Dataset excerpts:
(** * Bootcamp directory API: the bootcamps controller

    A shallow embedding of [controllers/bootcamps.js].  Two groups of code
    are embedded:

    - the list endpoint as the controller file keeps it in its closing
      comment block ("Get all Bootcamps before refactoring", lines
      218-294): removal of the reserved parameters, the operator rewrite
      on the serialised filter, field selection, sorting and pagination;
    - the live handlers [getBootcamps], [getBootcamp], [createBootcamp],
      [updateBootcamp], [deleteBootcamp] and [bootcampPhotoUpload], as
      state-passing programs over the collection that record the calls
      they make ([next], [res.json], [file.mv]); [getBootcampsInRadius]
      among them, with the geocoder, the division of the distance and the
      store's geometric test as parameters.

    The numbers of the list endpoint (the parsed page and limit, the skip,
    the windows of the pagination object) are embedded as doubles with an
    integer value, an infinity, minus zero or [NaN], every operation
    rounding as IEEE 754 does; counts and sizes are embedded as [Z].
    Strings are [string]s whose characters stand for code units below 256.
    An object is the list of its properties in enumeration order. *)

From Stdlib Require Import String Ascii List ZArith Lia Bool Arith.
Import ListNotations.
Local Open Scope string_scope.

(** ** JavaScript string and number primitives used by the controller *)

Module JS.

(** Query-string values as the body parser hands them over: a string, an
    array or a nested object ([averageCost[gte]=1000] arrives as
    [{averageCost: {gte: "1000"}}]). *)
#[warnings="-register-all"]
Inductive qval : Type :=
| QStr (s : string)
| QArr (items : list qval)
| QObj (props : list (string * qval)).

(** [req.query]: a plain object from parameter names to values. *)
Definition query := list (string * qval).

(** Property read [o[k]]; [None] is [undefined]. *)
Fixpoint getProp {A : Type} (k : string) (o : list (string * A)) : option A :=
  match o with
  | [] => None
  | (k', v) :: o' => if String.eqb k k' then Some v else getProp k o'
  end.

(** [delete o[k]]. *)
Definition deleteProp {A : Type} (k : string) (o : list (string * A))
  : list (string * A) :=
  filter (fun kv => negb (String.eqb k (fst kv))) o.

(** [Array.prototype.join]. *)
Definition join (sep : string) (l : list string) : string := String.concat sep l.

(** [String.prototype.split] with a one-character separator: the result
    always has at least one element. *)
Fixpoint split (sep : ascii) (s : string) : list string :=
  match s with
  | EmptyString => [EmptyString]
  | String c s' =>
      if Ascii.eqb c sep then EmptyString :: split sep s'
      else match split sep s' with
           | [] => [String c EmptyString]
           | w :: ws => String c w :: ws
           end
  end.

(** [String.prototype.startsWith]. *)
Definition startsWith (s p : string) : bool := String.prefix p s.

(** [ToString] on a query value: arrays join their elements with a comma,
    plain objects print as [[object Object]]. *)
Fixpoint ToString (v : qval) : string :=
  match v with
  | QStr s => s
  | QArr items => join "," (map ToString items)
  | QObj _ => "[object Object]"
  end.

(** [ToString] of a possibly absent property. *)
Definition ToStringOpt (v : option qval) : string :=
  match v with
  | None => "undefined"
  | Some v => ToString v
  end.

(** [ToBoolean]: [undefined] and the empty string are falsy, every array
    and object is truthy. *)
Definition truthy (v : option qval) : bool :=
  match v with
  | None => false
  | Some (QStr s) => negb (String.eqb s "")
  | Some _ => true
  end.

(** White space skipped by [parseInt] (tab, line feed, vertical tab, form
    feed, carriage return, space, no-break space). *)
Definition isWhite (c : ascii) : bool :=
  let n := nat_of_ascii c in
  ((9 <=? n)%nat && (n <=? 13)%nat) || (n =? 32)%nat || (n =? 160)%nat.

Fixpoint trimStart (s : string) : string :=
  match s with
  | String c s' => if isWhite c then trimStart s' else s
  | EmptyString => s
  end.

Definition digitVal (c : ascii) : option Z :=
  let n := nat_of_ascii c in
  if ((48 <=? n)%nat && (n <=? 57)%nat)%bool then Some (Z.of_nat n - 48)%Z else None.

(** Value of the longest prefix of decimal digits; [acc] is [None] until a
    first digit has been read. *)
Fixpoint digitsPrefix (s : string) (acc : option Z) : option Z :=
  match s with
  | String c s' =>
      match digitVal c with
      | Some d =>
          digitsPrefix s' (Some (10 * match acc with Some a => a | None => 0 end + d)%Z)
      | None => acc
      end
  | EmptyString => acc
  end.

(** An optional sign in front of the digits. *)
Definition signed (s : string) : Z * string :=
  match s with
  | String "-" r => ((-1)%Z, r)
  | String "+" r => (1%Z, r)
  | _ => (1%Z, s)
  end.

(** *** Numbers

    A JavaScript number is an IEEE 754 double.  The list endpoint computes
    with integers only ([parseInt], [+ 1], [- 1] and [*]), so a number is
    embedded as the integer it equals, minus zero, an infinity or [NaN];
    each operation rounds its exact result to the nearest double, ties to
    the even significand, and overflows to an infinity. *)
Inductive number : Type :=
| NaN
| Inf (negative : bool)
| NegZero
| Int (z : Z).

(** The double nearest to a non-negative integer [m], as an integer.
    Below 2^53 every integer is a double; from there on the 53 leading
    bits are kept and the rest is rounded, ties to even. *)
Definition roundMag (m : Z) : Z :=
  if (m <? 2 ^ 53)%Z then m
  else
    let e := (Z.log2 m - 52)%Z in
    let q := (m / 2 ^ e)%Z in
    let r := (m mod 2 ^ e)%Z in
    let half := (2 ^ (e - 1))%Z in
    let up := ((half <? r)%Z || ((r =? half)%Z && Z.odd q))%bool in
    ((if up then q + 1 else q) * 2 ^ e)%Z.

(** The number nearest to an integer: a magnitude that rounds to 2^1024
    or more is out of the range of the doubles. *)
Definition ofZ (z : Z) : number :=
  let m := roundMag (Z.abs z) in
  if (2 ^ 1024 <=? m)%Z then Inf (z <? 0)%Z else Int (Z.sgn z * m).

Definition isNaN (n : number) : bool :=
  match n with NaN => true | _ => false end.

Definition isInf (n : number) : bool :=
  match n with Inf _ => true | _ => false end.

Definition isZero (n : number) : bool :=
  match n with NegZero => true | Int z => (z =? 0)%Z | _ => false end.

(** The sign bit. *)
Definition isNegative (n : number) : bool :=
  match n with
  | Inf s => s
  | NegZero => true
  | Int z => (z <? 0)%Z
  | NaN => false
  end.

(** The integer a finite number equals. *)
Definition value (n : number) : Z :=
  match n with Int z => z | _ => 0%Z end.

Definition zero (negative : bool) : number :=
  if negative then NegZero else Int 0.

(** Unary minus. *)
Definition opp (n : number) : number :=
  match n with
  | NaN => NaN
  | Inf s => Inf (negb s)
  | NegZero => Int 0
  | Int z => if (z =? 0)%Z then NegZero else Int (- z)
  end.

(** [a + b]: opposite infinities give [NaN]; a zero sum is [+0] unless
    both operands are [-0]. *)
Definition add (a b : number) : number :=
  match a, b with
  | NaN, _ | _, NaN => NaN
  | Inf s, Inf t => if Bool.eqb s t then Inf s else NaN
  | Inf s, _ => Inf s
  | _, Inf t => Inf t
  | NegZero, NegZero => NegZero
  | NegZero, Int y => Int y
  | Int x, NegZero => Int x
  | Int x, Int y => ofZ (x + y)
  end.

(** [a - b]. *)
Definition sub (a b : number) : number := add a (opp b).

(** [a * b]: an infinity times a zero is [NaN]; the sign of a zero or of
    an infinity is the exclusive or of the operands' signs. *)
Definition mul (a b : number) : number :=
  let s := xorb (isNegative a) (isNegative b) in
  if (isNaN a || isNaN b)%bool then NaN
  else if (isInf a || isInf b)%bool
       then (if (isZero a || isZero b)%bool then NaN else Inf s)
  else if (isZero a || isZero b)%bool then zero s
  else ofZ (value a * value b).

(** [a < b]: false when either is [NaN]; the two zeros are equal. *)
Definition lt (a b : number) : bool :=
  match a, b with
  | NaN, _ | _, NaN => false
  | Inf s, Inf t => (s && negb t)%bool
  | Inf s, _ => s
  | _, Inf t => negb t
  | _, _ => (value a <? value b)%Z
  end.

(** [a <= b]. *)
Definition le (a b : number) : bool :=
  (negb (isNaN a || isNaN b) && negb (lt b a))%bool.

Problem to solve: Write down how many lines of the data above carry the word "trimStart". Nothing else belongs in the answer.

Exercise answer: 2